Seit langem war Marie nicht mehr in der Lage, vor dem Morgengrauen einzuschlafen. In der Dunkelheit versuchte sie um jeden Preis, das Gesicht ihres Babys nachzubilden. Seine hellen Augen, die sie angeschaut hatten, als sie sich im Krankenhaus über ihn gebeugt hatte. Warum hatte sie ihn aufgegeben? Sie hätte alles dafür gegeben, ihn wiederzusehen, ihn zu umarmen, ihn zu berühren! Ihr Daunenkissen hatte sich in den letzten zwei Monaten jede Nacht mit ihren Tränen vollgesogen und war zu einem harten, verdichteten Klotz geworden.

[…]

Sofia setzte sich auf der Couch nieder. Sie nahm eines der Fotos von Lea vom Kaffeetisch und betrachtete es einen Moment lang aufmerksam. Das letzte Mal sah sie ihre Enkelin vor etwa zwei Jahren bei einem der seltenen Besuche ihrer Söhne in dem Zentrum für behinderte Kinder, in dem sie seit mehr als einem Jahrzehnt lebte und arbeitete. Da sie ihren 65. Geburtstag feierte, durften ihre beiden Söhne, Schwiegertöchter und Enkelinnen unter den Gästen nicht fehlen. Zu diesem Zeitpunkt gab es noch keine Anzeichen dafür, dass Georgs Ehe in die Brüche gehen würde. Beide spielten vor ihr die einvernehmliche Ehe perfekt. Niemand wollte das Fest und das Glück des Geburtstagskindes stören.

[…]

„Sie ist aber groß geworden!“, rief Sofia aus und starrte auf das Foto ihrer Enkelin.
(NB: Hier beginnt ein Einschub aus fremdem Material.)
(** The search finds the first free block from [i] on. *)
Lemma find_free_run b bn0 i n s :
  is_block b → 0 ≤ bn0 < sb_size sb → 0 ≤ i → i + Z.of_nat n ≤ BITS_PER_BLOCK →
  ∃ o, find_free b bn0 (seqZ i (Z.of_nat n)) s = Ret o s ∧
    match o with
    | Some bni => i ≤ bni < i + Z.of_nat n ∧ bn0 + bni < sb_size sb ∧ bit_at b bni = false ∧
        ∀ j, i ≤ j < bni → bit_at b j = true
    | None => ∀ j, i ≤ j < i + Z.of_nat n → bn0 + j < sb_size sb → bit_at b j = true
    end.
Proof.
  intros Hb Hbn0. revert i. induction n as [|n IH]; intros i Hi Hn.
  - exists None. split; [done|]. intros. lia.
  - rw seqZ_cons; [lia|]. replace (Z.pred (Z.of_nat (Datatypes.S n))) with (Z.of_nat n) by lia. simpl.
    pose proof (sb_size_bound sb Hsb). rw wrap_small; [change BITS_PER_BLOCK with 8192 in *; lia|].
    destruct (Z.ltb_spec (bn0 + i) (sb_size sb)) as [Hlt|Hge]; last first.
    { exists None. split; [done|]. intros. lia. }
    rw (bind_Ret _ _ _ _ _ (is_allocated_run b i s Hb ltac:(lia))).
    destruct (bit_at b i) eqn:Hbit.
    + destruct (IH (Z.succ i)) as (o & Er & Ho); [lia|lia|]. exists o. split; [done|].
      destruct o as [bni|].
      * destruct Ho as (? & ? & ? & Hbelow). split_and!; [lia|lia|done|done|].
        intros j Hj. destruct (decide (j = i)) as [->|]; [done|]. apply Hbelow. lia.
      * intros j Hj Hs. destruct (decide (j = i)) as [->|]; [done|]. apply Ho; lia.
    + exists (Some i). split; [done|]. split_and!; [lia|lia|done|done|]. intros. lia.
Qed.

Lemma find_free_upto N b bn0 s :
  is_block b → 0 ≤ bn0 < sb_size sb → 0 ≤ N ≤ BITS_PER_BLOCK →
  ∃ o, find_free b bn0 (seqZ 0 N) s = Ret o s ∧
    match o with
    | Some bni => 0 ≤ bni < N ∧ bn0 + bni < sb_size sb ∧ bit_at b bni = false ∧
        ∀ j, 0 ≤ j < bni → bit_at b j = true
    | None => ∀ j, 0 ≤ j < N → bn0 + j < sb_size sb → bit_at b j = true
    end.
Proof.
  intros Hb Hbn0 HN. destruct (find_free_run b bn0 0 (Z.to_nat N) s) as (o & Er & Ho); [done..|lia|].
  rw Z2Nat.id in Er; [lia|]. exists o. split; [done|]. rw Z2Nat.id in Ho; [lia|]. done.
Qed.

(** [bn] is the free block with the smallest number. *)
Definition first_free v bn : Prop :=
  0 ≤ bn < sb_size sb ∧ used v bn = false ∧ ∀ j, 0 ≤ j < bn → used v j = true.

(** What allocating [bn] changes. *)
Definition allocated v bn v' : Prop :=
  v' bn = zero_block ∧
  (∀ k, k ≠ bn → k ≠ bmap_block sb bn → v' k = v k) ∧
  (∀ j, 0 ≤ j < sb_size sb → used v' j = if decide (bn = j) then true else used v j).

Lemma bmap_block_ne bn j :
  0 ≤ bn < sb_size sb → 0 ≤ j < sb_size sb → bmap_block sb bn = bmap_block sb j →
  bn ≠ j → bn mod BITS_PER_BLOCK ≠ j mod BITS_PER_BLOCK.
Proof.
  intros Hbn Hj Hb Hne Hm. apply Hne. rw !bmap_block_eq // in Hb.
  rw (Z.div_mod bn BITS_PER_BLOCK) // (Z.div_mod j BITS_PER_BLOCK) // Hm.
  assert (bn / BITS_PER_BLOCK = j / BITS_PER_BLOCK) as -> by lia. done.
Qed.

Lemma mod_bits bn : 0 ≤ bn mod BITS_PER_BLOCK < BITS_PER_BLOCK.
Proof. by apply Z.mod_pos_bound. Qed.

(** Rewriting one bit of the bitmap. *)
Lemma used_upd v bn b' w j :
  0 ≤ bn < sb_size sb → 0 ≤ j < sb_size sb →
  (∀ m, 0 ≤ m < BITS_PER_BLOCK →
    bit_at b' m = if decide (bn mod BITS_PER_BLOCK = m) then w else bit_at (v (bmap_block sb bn)) m) →
  used (upd v (bmap_block sb bn) b') j = if decide (bn = j) then w else used v j.
Proof.
  intros Hbn Hj Hb'. rw /used /upd. case_decide as Eb; last first.
  { rw decide_False //. by intros ->. }
  rw Hb'; [apply mod_bits|]. destruct (decide (bn = j)) as [->|Hne].
  - by rw decide_True.
  - rw decide_False; [by apply bmap_block_ne|]. by rw Eb.
Qed.

Lemma alloc_from_wp bs v s i n :
  stored bs v s → meta_reserved v → 0 ≤ i →
  i + Z.of_nat n = (sb_size sb + BITS_PER_BLOCK - 1) / BITS_PER_BLOCK →
  (∀ j, 0 ≤ j < i * BITS_PER_BLOCK → j < sb_size sb → used v j = true) →
  (∀ bn, first_free v bn → bn ∈ bs ∧ bmap_block sb bn ∈ bs) →
  wp (alloc_from ((λ i, 0 + i * BITS_PER_BLOCK) <$> seqZ i (Z.of_nat n)))
    (λ r s', match r with
     | Ok bn => first_free v bn ∧ ∃ v', stored bs v' s' ∧ allocated v bn v'
     | Err e => e = StorageOutOfBlocks ∧ stored bs v s' ∧ ∀ j, 0 ≤ j < sb_size sb → used v j = true
     end) s.
Proof.
  intros Hst Hres Hi Hn Hbelow Hbs. revert s i Hst Hi Hn Hbelow. induction n as [|n IH]; intros s i Hst Hi Hn Hbelow.
  - cbn [alloc_from]. wp_steps. split_and!; [done|done|]. intros j Hj. apply Hbelow; [|lia].
    change BITS_PER_BLOCK with 8192 in *.
    pose proof (Z.mul_succ_div_gt (sb_size sb + 8192 - 1) 8192 ltac:(lia)). lia.
  - rw seqZ_cons; [lia|]. replace (Z.pred (Z.of_nat (Datatypes.S n))) with (Z.of_nat n) by lia.
    rw fmap_cons. cbn [alloc_from]. rw Z.add_0_l.
    assert (i * BITS_PER_BLOCK < sb_size sb) as Hlt.
    { change BITS_PER_BLOCK with 8192 in *.
      pose proof (Z.mul_div_le (sb_size sb + 8192 - 1) 8192 ltac:(lia)). lia. }
    assert (0 ≤ i * BITS_PER_BLOCK) by (change BITS_PER_BLOCK with 8192; lia).
    wp_step. eapply wp_mono; [by apply (stored_read bs v)|]. intros b s1 [-> Hst1].
    destruct (find_free_upto BITS_PER_BLOCK (v (bmap_block sb (i * BITS_PER_BLOCK)))
      (i * BITS_PER_BLOCK) s1) as (o & Er & Ho); [by apply (stored_block bs v s1)|lia|done|].
    wp_step. apply (wp_of_run _ _ _ o s1 Er). destruct o as [bni|].
    + destruct Ho as (Hbni & Hs & Hfree & Hb). set (bn := i * BITS_PER_BLOCK + bni) in *.
      destruct (bmap_bn0 i bni) as [Eb Em]; [done..|]. fold bn in Eb, Em. rw Eb in Hfree Hb |- *.
      assert (first_free v bn) as Hff.
      { split_and!; [lia|done|by rw /used Em|]. intros j Hj.
        destruct (decide (j < i * BITS_PER_BLOCK)) as [Hjl|Hjl]; [apply Hbelow; lia|].
        destruct (bmap_bn0 i (j - i * BITS_PER_BLOCK)) as [Ej Emj]; [lia..|].
        replace (i * BITS_PER_BLOCK + (j - i * BITS_PER_BLOCK)) with j in * by lia.
        rw /used -Ej Emj Eb. apply Hb. lia. }
      destruct (Hbs bn Hff) as [Hin Hinb]. pose proof (Hres bn ltac:(lia) ltac:(apply Hff)) as Hnb.
      destruct (bmap_allocate_run (v (bmap_block sb bn)) bni s1) as (b' & Ea & Hb' & Hbits);
        [by apply (stored_block bs v s1)|done|].
      wp_step. apply (wp_of_run _ _ _ b' s1 Ea). wp_step.
      eapply wp_mono; [by apply (stored_update bs v)|]. intros ? s2 Hst2. wp_step.
      rw wrap_small; [pose proof (sb_size_bound sb Hsb); change BITS_PER_BLOCK with 8192 in *; lia|]. fold bn.
      eapply wp_mono; [exact (stored_zero bs _ s2 bn Hst2 Hin)|]. intros ? s3 Hst3. wp_steps. split; [done|].
      eexists. split; [exact Hst3|]. split_and!.
      * apply upd_eq.
      * intros k Hk1 Hk2. rw !upd_ne //; congruence.
      * intros j Hj. rw -(used_upd v bn b' true j); [lia|done|by rw Em|].
        rw /used upd_ne //. pose proof (bmap_block_meta sb j Hsb Hj). lia.
    + eapply wp_mono; [apply (IH s1 (Z.succ i)); [done|lia|lia|]|done].
      intros j Hj Hs. destruct (decide (j < i * BITS_PER_BLOCK)) as [Hjl|Hjl]; [apply Hbelow; lia|].
      destruct (bmap_bn0 i (j - i * BITS_PER_BLOCK)) as [Ej Emj]; [lia..|].
      replace (i * BITS_PER_BLOCK + (j - i * BITS_PER_BLOCK)) with j in * by lia.
      rw /used -Ej Emj. apply Ho; lia.
Qed.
„Wenn wir sie das nächste Mal sehen, werden wir sie wahrscheinlich gar nicht wiedererkennen.“

„Ach, Sebastian, man muss die Hoffnung im Herzen tragen. Lea ist immer noch in Georgs alleinigem Sorgerecht. Mirjam muss alles mit ihm absprechen. Ohne ihn kann sie keinen Schritt machen. Solange das so ist, besteht auch die Hoffnung, dass Lea in den Leitnerhof zurückkehren wird.“

„Ich bin froh, dass du da bist. Dein Optimismus hat mir gefehlt, Sofia. Das kann ich jetzt sehen.“

„Genau wie mir dein Realismus. Langsam gebe ich zu, dass du mit Sarah recht hast.“

„Hast du eine Macke an deiner »Favoritin« gefunden?“, fragte Sebastian mit unverhohlenem Erstaunen.